#40jours #prologue | de terre et de verre

La route est de terre, les maisons basses sans étage, certaines présentent une façade de moellon qui ne seront jamais crépis ni peintes même si sur une des rares maisons peintes, vert émeraude, veille une vierge de Guadalupe grandeur nature, on voit aussi de simples façades, juste un mur, ou deux à angle droit, avec des fenêtre bâchées qui n’ouvrent sur rien, les murs d’enceinte non plus ne sont pas finis, de la ferraille dépasse de quelques moellons dans lesquels du ciment a été coulé à mi-hauteur, d’autres façades tiennent par des étais, à un coin de rue, il y a un bar, le seul du village et seul bâtiment peint de la rue, en blanc, avec une bande-rouge sur chacune des façades d’une vieille pub Coca-cola délavée – il n’y a pas de devanture, le bar s’ouvre par une porte à l’angle du bâtiment sans fenêtres, on trouve encore une épicerie, au coin d’une rue aussi, à l’opposé du bar vers le nord, et une église, on n’imagine pas qu’il pourrait y avoir une école mais deux écolières en uniforme, jupe plissée grise, chaussettes montantes et chemisier blancs, marchent sur le côté d’une route qui semblerait être la route principale, toutes les routes semblent être la route principale qui ne mène nulle part, de l’autre côté de la route, les restes de l’orage ont laissé dans les ornières une mare d’eau boueuse:

San Miguel de Horcasitas, village du Sonora d’où est originaire Carolina Fernández Fuentes, « âgée de dix-neuf ans, une ouvrière de la maquiladora WS-Inc », retrouvée morte « dans un terrain vague à l’ouest de la zone industrielle General Sepúlveda » (Roberto Bolaño, 2666)
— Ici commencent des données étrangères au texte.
Lemma elem_of_keys {A} (m : gmap string A) k : k ∈ (map_to_list m).*1 <-> is_Some (m !! k).
Proof.
  rewrite list_elem_of_fmap. split.
  - intros ((k', x) & -> & Hx). apply elem_of_map_to_list in Hx. by exists x.
  - intros [x Hx]. exists (k, x). by rewrite elem_of_map_to_list.
Qed.

Lemma elem_of_EnabledHostServices c n :
  n ∈ EnabledHostServices c <-> exists s, ag_HostServices c !! n = Some s /\ sv_Enabled s = true.
Proof.
  unfold EnabledHostServices. rewrite elem_of_sort_strings, elem_of_keys. split.
  - intros [s [Hs He]%map_lookup_filter_Some]. by exists s.
  - intros (s & Hs & He). exists s. by apply map_lookup_filter_Some_2.
Qed.

Lemma HostServiceAnnotation_inj a b : HostServiceAnnotation a = HostServiceAnnotation b -> a = b.
Proof. unfold HostServiceAnnotation. intros H. by simplify_eq. Qed.

Lemma foldl_insert_lookup {A} (f : string -> A) (l : list string) (m : gmap string A) n :
  foldl (fun m k => <[HostServiceAnnotation k := f k]> m) m l !! HostServiceAnnotation n
  = if decide (n ∈ l) then Some (f n) else m !! HostServiceAnnotation n.
Proof.
  revert m. induction l as [|k l IH]; intros m; simpl.
  - destruct (decide (n ∈ [])) as [H|]; [by apply elem_of_nil in H|done].
  - rewrite IH. destruct (decide (n ∈ l)), (decide (n ∈ k :: l)) as [H|H]; try done.
    + exfalso. apply H. by right.
    + apply elem_of_cons in H as [->|H]; [by rewrite lookup_insert_eq|done].
    + rewrite lookup_insert_ne; [done|]. intros ->%HostServiceAnnotation_inj. apply H. left.
Qed.

Lemma Annotations_lookup c n :
  Annotations c !! HostServiceAnnotation n
  = if decide (n ∈ EnabledHostServices c) then Some (Some (JoinHostPort (ag_BridgeGateway c) (Itoa (service_port c n))))
    else if decide (n ∈ HostServiceNames) then Some None else None.
Proof.
  unfold Annotations. rewrite foldl_insert_lookup. destruct (decide _); [done|].
  rewrite (foldl_insert_lookup (fun _ => None)). destruct (decide _); [done|]. by rewrite lookup_empty.
Qed.

Lemma merge_patch_set p old k v : p !! k = Some (Some v) -> merge_patch p old !! k = Some v.
Proof. intros H. unfold merge_patch. apply lookup_union_Some_l. rewrite lookup_omap, H. done. Qed.

Lemma merge_patch_null p old k : p !! k = Some None -> merge_patch p old !! k = None.
Proof.
  intros H. unfold merge_patch. apply lookup_union_None. rewrite lookup_omap, H. split; [done|].
  apply map_lookup_filter_None_2. right. intros x _. simpl. congruence.
Qed.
L’immeuble date de 1933, il est resté debout malgré les bombardements et l’effondrement des deux immeubles mitoyens, c’est très surprenant à voir, cet immeuble-piton dans une rue où il ne reste rien, ou presque, en face, les immeubles ont également été touchés, les volets de l’immeuble intact ne sont jamais fermés, la porte cochère non plus, le premier et le second étage sont l’un et l’autre occupés par un seul appartement qui a été constitué en abattant les cloisons d’avant-guerre, certaines rares pièces ont été conservées, les autres agrandies, dans l’une d’elles «  les livres et les manuscrits, la surface des étagères étant épuisée, s’accumulaient sur le sol, formant des piles et des tours, certaines aux formes si instables qu’elles dessinaient des arcades, un chaos qui reflétait le monde, riche et prodigieux, en dépit des guerres et des injustices, une bibliothèque de livres magnifiques (…) des premières éditions de grands auteurs dédicacées par eux-mêmes (…) des livres d’art dégénéré que d’autres maisons d’édition remettaient en circulation en Allemagne, des livres publiés en France, en Angleterre, des éditions brochées parues à New York, à Boston et à San Francisco, et des revues nord-américaines aux noms mythiques qui, pour un jeune et pauvre écrivain, constituaient un trésor, la plus grande ostentation de la richesse »:

Nous sommes dans le bureau de Bubis, éditeur d’Achimboldi, que personne, en dehors de l’éditeur, de sa femme et de certaines employées des éditions n’a jamais vu.

Depuis le dernier étage, la vue plonge sur les barres d’immeuble en face qui, la nuit jouent à être Manhattan, bbureaux éclairés, parfois traversés par une femme noire souvent, portant un foulard, poussant devant elle une machine, vidant les corbeilles à papier tout au long de la nuit, d’un étage à l’autre, pas tous les étages, car il y a plusieurs équipes, en dehors d’elles, en dehors de ces femmes qui partiront à l’aube par le bus qui les conduira loin d’ici, on ne voit rien, des bureaux vides, des bureaux vides, des bureaux, des écrans d’ordinateurs, des classeurs, parfois quelques feuilles en désordre, des tables ovales autour desquelles les chaises aussi sont vides, un peu plus à droite les immeubles d’habitation s’éteignent progressivement, les télés, les écrans d’ordinateurs, les smartphones après un dernier check des messages non reçus, tout s’éteint, même la vie:

Dans une chambre qu’on ne voit pas, donnant sur l’arrière, côté périphérique, un homme ne crie plus. Il tue.